Sans Superellipse Ogdid 3 is a very bold, wide, low contrast, upright, normal x-height font visually similar to 'Forza' by Hoefler & Co. and 'Erbaum' by Inhouse Type (names referenced only for comparison).
Keywords: headlines, posters, branding, logos, packaging, techy, confident, sporty, industrial, futuristic, impact, modernity, utility, brand presence, systematic geometry, rounded, squarish, blocky, geometric, compact.
This typeface is a heavy, geometric sans built from squarish, superellipse-like bowls and rounded-rectangle counters. Strokes are uniform and weighty, with broadly rounded corners and straight-sided curves that give letters a soft-rectilinear silhouette. Apertures tend to be tight and counters compact, producing dense, high-impact word shapes. Diagonals in forms like K, V, W, X, Y, and Z are sturdy and clean, while terminals are consistently blunt and rounded rather than tapered.

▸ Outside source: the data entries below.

(** Split a lookup condition into the equations it tests. *)
Ltac split_tests H :=
  repeat match type of H with
  | _ && _ = true => let H1 := fresh "Ht" in apply andb_true_iff in H as [H H1]
  end;
  repeat match goal with
  | H : beq _ _ = true |- _ => apply beq_true in H
  | H : (_ =? _) = true |- _ => apply Z.eqb_eq in H
  | H : (_ <? _) = true |- _ => apply Z.ltb_lt in H
  | H : bool_decide _ = true |- _ => apply bool_decide_eq_true in H
  | H : has_id _ _ = true |- _ => apply beq_true in H
  end.

Lemma preview_response_ok B s b now l id loc epoch slot expiry tok a :
  wf_manager B s → mkReceipt b now l ∈ hi_received B →
  control_parse l = Ok (BindResponse id loc epoch slot expiry tok) →
  preview_response m s b now id loc epoch slot expiry tok = Ok a →
  action_ok B s a.
Proof.
  intros Hw Hl Hparse H. unfold preview_response in H. cbv zeta in H.
  destruct (cached_result s now id epoch slot) as [e|].
  { cond_case H Hx; [by apply Ok_inj in H as <-|done]. }
  apply bind_Ok in H as (c & Hc%ok_or_Ok & H). apply find_elem in Hc as [Hc Ht].
  cond_case H Hch; [done|]. cond_case H Hex; [done|]. apply negb_false_iff in Hch.
  apply orb_false_iff in Hex as [Hex%Z.leb_gt Hexp%negb_false_iff%Z.eqb_eq].
  apply bind_Ok in H as (secret & Hs%ok_or_Ok & H). apply bind_Ok in H as (tok' & Htok & H).
  cond_case H Hx; [done|]. apply negb_false_iff, beq_true in Hx. subst tok'.
  apply bind_Ok in H as (o & _ & H). cond_case H Ho; [done|]. apply Ok_inj in H as <-.
  split_tests Ht. subst. exists c. split_and!; [done|done|done|].
  destruct (wm_secret _ _ Hw) as [HK|HK]; [|congruence].
  rewrite HK in Hs. injection Hs as Hs. eexists (mkReceipt _ now l). simpl. rewrite Hs.
  split_and!; [done|done|lia|done|done].
Qed.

It performs best in short, prominent settings such as headlines, posters, wordmarks, and packaging where its dense counters and blocky geometry can read cleanly. It also suits UI titles, product labeling, and signage that aims for a modern, robust voice. For paragraphs, it is most effective in brief bursts (pull quotes, labels, navigation) rather than extended reading.
The overall tone is bold and modern with a utilitarian, engineered feel. Its rounded-rectangle geometry reads as contemporary and tech-forward, while the mass and compact counters convey confidence and toughness. The result feels at home in sporty, industrial, or digital product contexts where clarity and impact matter more than delicacy.

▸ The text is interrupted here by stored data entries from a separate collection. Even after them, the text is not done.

Lemma cohort_result_verdict s ms p :
  p ∈ ms → verdict s ms p (cohort_result s (head (cohort_proven s ms)) p).
Proof.
  intros Hp. destruct (head (cohort_proven s ms)) as [w|] eqn:Hw; cbn [cohort_result].
  - apply winner_some in Hw as (q & Hq & <-).
    destruct (beq _ _) eqn:Heq; [apply beq_true in Heq|apply beq_false in Heq].
    + left. split; [done|]. destruct Hq as (? & (c & ? & ? & ?) & Hmin). split_and!; [done| |].
      * exists c. split_and!; [done|congruence|done].
      * intros q' ? ?. rewrite <-Heq. auto.
    + destruct (existsb _ _) eqn:Hc.
      * apply existsb_elem in Hc as (c & ? & ?%beq_true). right. left. split; [done|]. split; eauto.
        by exists c.
      * right. right. split; [done|]. right. split; [|eauto]. intros (c & Hin & Hid).
        apply (existsb_false _ _ c) in Hc; [|done]. by apply beq_false in Hc.
  - right. right. split; [done|]. left. by apply winner_none.
Qed.

Lemma mapO_Forall2 {E A B} (P : A → B → Prop) (f : A → outcome E B) l ys :
  (∀ x y, x ∈ l → f x = Ok y → P x y) → mapO f l = Ok ys → Forall2 P l ys.
Proof.
  revert ys. induction l as [|x l IH]; intros ys Hf H; cbn [mapO] in H.
  - apply Ok_inj in H as <-. constructor.
  - apply bind_Ok in H as (y & Hy & H). apply bind_Ok in H as (ys' & Hl & <-%Ok_inj).
    constructor; [apply Hf; [by left|done]|]. apply IH; [|done]. intros. apply Hf; [by right|done].
Qed.

(** C25: settling a frozen cohort tells every member its result, in order, by the arbitration rule:
    the proven member with the smallest identifier is promoted, members with a candidate that lost
    are rejected, and the others, or all if none is proven, have expired; afterwards the cohort and
    every proposal and candidate of its epoch or older are gone. *)
Theorem settle_announces_verdicts `{DA : Build} profile scid now s e ms s' :
  st_frozen_cohort s = Some (e, ms) → settle_frozen_cohort profile scid now s = (Ok true, s') →
  ∃ kept ls, st_emitted_results s' = kept ++ ls ∧ Forall2 (announces s ms) ms ls ∧
    (kept = st_emitted_results s ∨ st_profile3_slot1_admitted s' = true) ∧
    st_frozen_cohort s' = None ∧
    (∀ p, p ∈ st_proposals s' → e < pr_epoch p) ∧ (∀ c, c ∈ st_candidates s' → e < ca_epoch c).
Proof.
  intros Hfr H. unfold settle_frozen_cohort in H. rewrite Hfr in H.
  cond_case H Hb; [done|]. cond_case H Hem; [done|].
  destruct (mapO _ ms) as [outs| |] eqn:Hout; [|done..]. cond_case H Hr; [done|].
  assert (Forall2 (announces s ms) ms (re_bytes <$> outs)) as Hls.
  { apply Forall2_fmap_r. eapply mapO_Forall2, Hout. intros p o Hp Ho. simpl in Ho.
    unfold cohort_outcome in Ho.
    edestruct (result_entry_Ok p) as (l & Hl & Henc). rewrite Hl in Ho. apply Ok_inj in Ho as <-.
    eexists. split; [by apply cohort_result_verdict|exact Henc]. }
  assert (∀ s1, let s2 := publish_cohort e outs s1 in st_frozen_cohort s2 = None ∧
    (∀ p, p ∈ st_proposals s2 → e < pr_epoch p) ∧ (∀ c, c ∈ st_candidates s2 → e < ca_epoch c)) as Hpub.
  { intros s1 s2. split_and!; [done|..]; intros x [Hx _]%list_elem_of_filter; lia. }
  assert (∀ s1, st_emitted_results s1 = st_emitted_results s →
    s' = publish_cohort e outs s1 → ∃ kept ls, st_emitted_results s' = kept ++ ls ∧
      Forall2 (announces s ms) ms ls ∧
      (kept = st_emitted_results s ∨ st_profile3_slot1_admitted s' = true) ∧
      st_frozen_cohort s' = None ∧ (∀ p, p ∈ st_proposals s' → e < pr_epoch p) ∧
      (∀ c, c ∈ st_candidates s' → e < ca_epoch c)) as Hdone.
  { intros s1 He ->. exists (st_emitted_results s), (re_bytes <$> outs).
    split_and!; [simpl; by rewrite He|done|by left|by apply Hpub..]. }
  destruct (head _) as [w|]; [|injection H as <-; by eapply Hdone; [|reflexivity]].
  destruct (List.find _ _) as [c|]; [|done].
  destruct (profile =? 3); [|injection H as <-; by eapply Hdone; [|reflexivity]].
  match type of H with context [admit_slot1 ?a ?b ?c ?d ?e s] => set (s1 := admit_slot1 a b c d e s) in * end.
  destruct (st_profile3_slot1_admitted s1) eqn:Had; injection H as <-.
  - exists [], (re_bytes <$> outs). split_and!; [done|done|by right|done|..];
      intros x Hx; by apply elem_of_nil in Hx.
  - eapply Hdone; [|done]. simpl. unfold s1, admit_slot1.
    by destruct (st_profile3_slot1_admitted s), (st_profile3_owner s).
Qed.

(** ** Receiving a control

    What a session does with a control that arrives on [b]: preview, answer, commit. *)

Section Receive.
Context `{C : Crypto} `{DA : Build}.

Definition receive (m : CandidateManager) (b : ObservedBinding) (now : Z) (c : Control) :
    st State MobilityError.t (option Control) :=
  l ← lift (control_encode c);
  s ← get;
  t ← lift (preview_inner m s b now l None None);
  response ← lift (response_for m t s);
  apply_after_replay m t ;;
  mret response.

Definition bump_if (a : Action) (g : Z) (s : State) : State :=
  if mutates a then set_generation (g + 1) s else s.

Lemma apply_after_replay_Ok m t s s1 :
  st_generation s < u64_max → apply_action m (tr_action t) s = (Ok (), s1) →
  apply_after_replay m t s = (Ok (), bump_if (tr_action t) (st_generation s) s1).
Proof.
  intros Hg Ha. unfold apply_after_replay, bump_if. rewrite bind_get, st_bind_lift.
  destruct (mutates (tr_action t)) eqn:Hm; [rewrite checked_add_Some by lia|];
    cbn [ok_or]; unfold mbind, st_bind; rewrite Ha; unfold get; by rewrite ?Hm.
Qed.

Lemma receive_Ok m b now c s a response s1 :
  typed_control c → control_rules c → binding_validate b = Ok () →
  profile_allows_slot (cm_profile m) (control_slot c) = true → cm_profile m ≤ 2 →
  st_closed s = false → st_generation s < u64_max →
  preview_action m s b now c = Ok a →
  response_for m (mkTransition (st_generation s) (cm_owner_id m) a None None) s = Ok response →
  apply_action m a s = (Ok (), s1) →
  receive m b now c s = (Ok response, bump_if a (st_generation s) s1).
Proof.
  intros Ht Hr Hb Hslot Hprof Hcl Hg Ha Hresp Happ. unfold receive.
  rewrite control_encode_layout. set (l := concat _).
  assert (preview_inner m s b now l None None =
          Ok (mkTransition (st_generation s) (cm_owner_id m) a None None)) as Hpre.
  { unfold preview_inner. rewrite Hb. cbn [map_err mbind outcome_bind].
    rewrite (control_parse_encoded c l) by (done || apply control_encode_layout).
    cbn [mbind outcome_bind]. rewrite Hslot, Hcl.
    assert (st_generation s =? u64_max = false) as -> by (apply Z.eqb_neq; lia).
    assert (cm_profile m =? 3 = false) as -> by (apply Z.eqb_neq; lia). cbn [negb orb andb].
    by rewrite Ha. }
  rewrite st_bind_lift, bind_get, st_bind_lift, Hpre, st_bind_lift, Hresp.
  unfold mbind, st_bind. erewrite apply_after_replay_Ok by (done || exact Happ). done.
Qed.

(** The same for an action that changes the state. *)
Lemma receive_mutates m b now c s a response s1 :
  typed_control c → control_rules c → binding_validate b = Ok () →
  profile_allows_slot (cm_profile m) (control_slot c) = true → cm_profile m ≤ 2 →
  st_closed s = false → st_generation s < u64_max → mutates a = true →
  preview_action m s b now c = Ok a →
  response_for m (mkTransition (st_generation s) (cm_owner_id m) a None None) s = Ok response →
  apply_action m a s = (Ok (), s1) →
  receive m b now c s = (Ok response, set_generation (st_generation s + 1) s1).
Proof.
  intros ??????? Hm ???. erewrite receive_Ok by done. unfold bump_if. by rewrite Hm.
Qed.
End Receive.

The design appears intended to deliver maximum presence with a friendly-industrial edge: strong, rounded-rect forms that stay geometric and controlled while avoiding sharpness. Its consistent, system-like construction suggests a focus on cohesive alphanumerics and punchy display performance in contemporary branding and digital environments.

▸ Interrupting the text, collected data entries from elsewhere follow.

Definition clear_all (w : DeliveredWindow) : DeliveredWindow :=
  mkDelivered (high_water w) ((λ _, 0) <$> dw_bits w) ((λ _, None) <$> fingerprints w).

Definition seen (w : DeliveredWindow) (id : Z) : outcome E bool :=
  match high_water w with
  | None => Ok false
  | Some high =>
      if (high <? id) || (DELIVERED_WINDOW_IDS <=? high - id) then Ok false else bit w id
  end.

Definition too_old (w : DeliveredWindow) (id : Z) : bool :=
  match high_water w with
  | Some high => (id <=? high) && (DELIVERED_WINDOW_IDS <=? high - id)
  | None => false
  end.

Definition set_high_water (h : option Z) (w : DeliveredWindow) : DeliveredWindow :=
  mkDelivered h (dw_bits w) (fingerprints w).

(** [for value in value..=value + n - 1] *)
Fixpoint clear_range (n : nat) (value : Z) (w : DeliveredWindow) : outcome E DeliveredWindow :=
  match n with
  | O => Ok w
  | S n => w ← clear value w; clear_range n (value + 1) w
  end.
End Window.

Section Fingerprint.
Context `{C : Crypto}.
Context {E : Type}.

Definition fingerprint (l : bytes) : DeliveredFingerprint := mkFingerprint (sha256 l) (len l).

Definition insert (id : Z) (l : bytes) (w : DeliveredWindow) : outcome E DeliveredWindow :=
  w ← match high_water w with
      | Some high =>
          if high <? id then
            let advance := id - high in
            w ← (if DELIVERED_WINDOW_IDS <=? advance then Ok (clear_all w)
                 else clear_range (Z.to_nat (id - high)) (high + 1) w);
            Ok (set_high_water (Some id) w)
          else Ok w
      | None => Ok (set_high_water (Some id) w)
      end;
  w ← clear id w;
  w ← set id w;
  fps ← idx_set (fingerprints w) (Z.to_nat (index id)) (Some (fingerprint l));
  Ok (mkDelivered (high_water w) (dw_bits w) fps).

Definition matches (w : DeliveredWindow) (id : Z) (l : bytes) : outcome E bool :=
  f ← idx (fingerprints w) (Z.to_nat (index id));
  Ok (match f with
      | Some f => (fp_length f =? len l) && bool_decide (fp_digest f = sha256 l)
      | None => false
      end).
End Fingerprint.

(** ** The arrays by index *)

Definition wbit_at (w : DeliveredWindow) (i : Z) : bool :=
  match dw_bits w !! Z.to_nat (i / 64) with Some x => Z.testbit x (i mod 64) | None => false end.
Definition fp_at (w : DeliveredWindow) (i : Z) : option DeliveredFingerprint :=
  match fingerprints w !! Z.to_nat i with Some f => f | None => None end.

Round letters like O and Q lean toward a squircle construction, and the numerals follow the same compact, rounded-rect logic for a cohesive alphanumeric texture. Lowercase forms maintain the same sturdy geometry, keeping rhythm consistent in mixed-case settings. The heavy build suggests it will benefit from generous spacing and larger sizes when used in longer lines of text.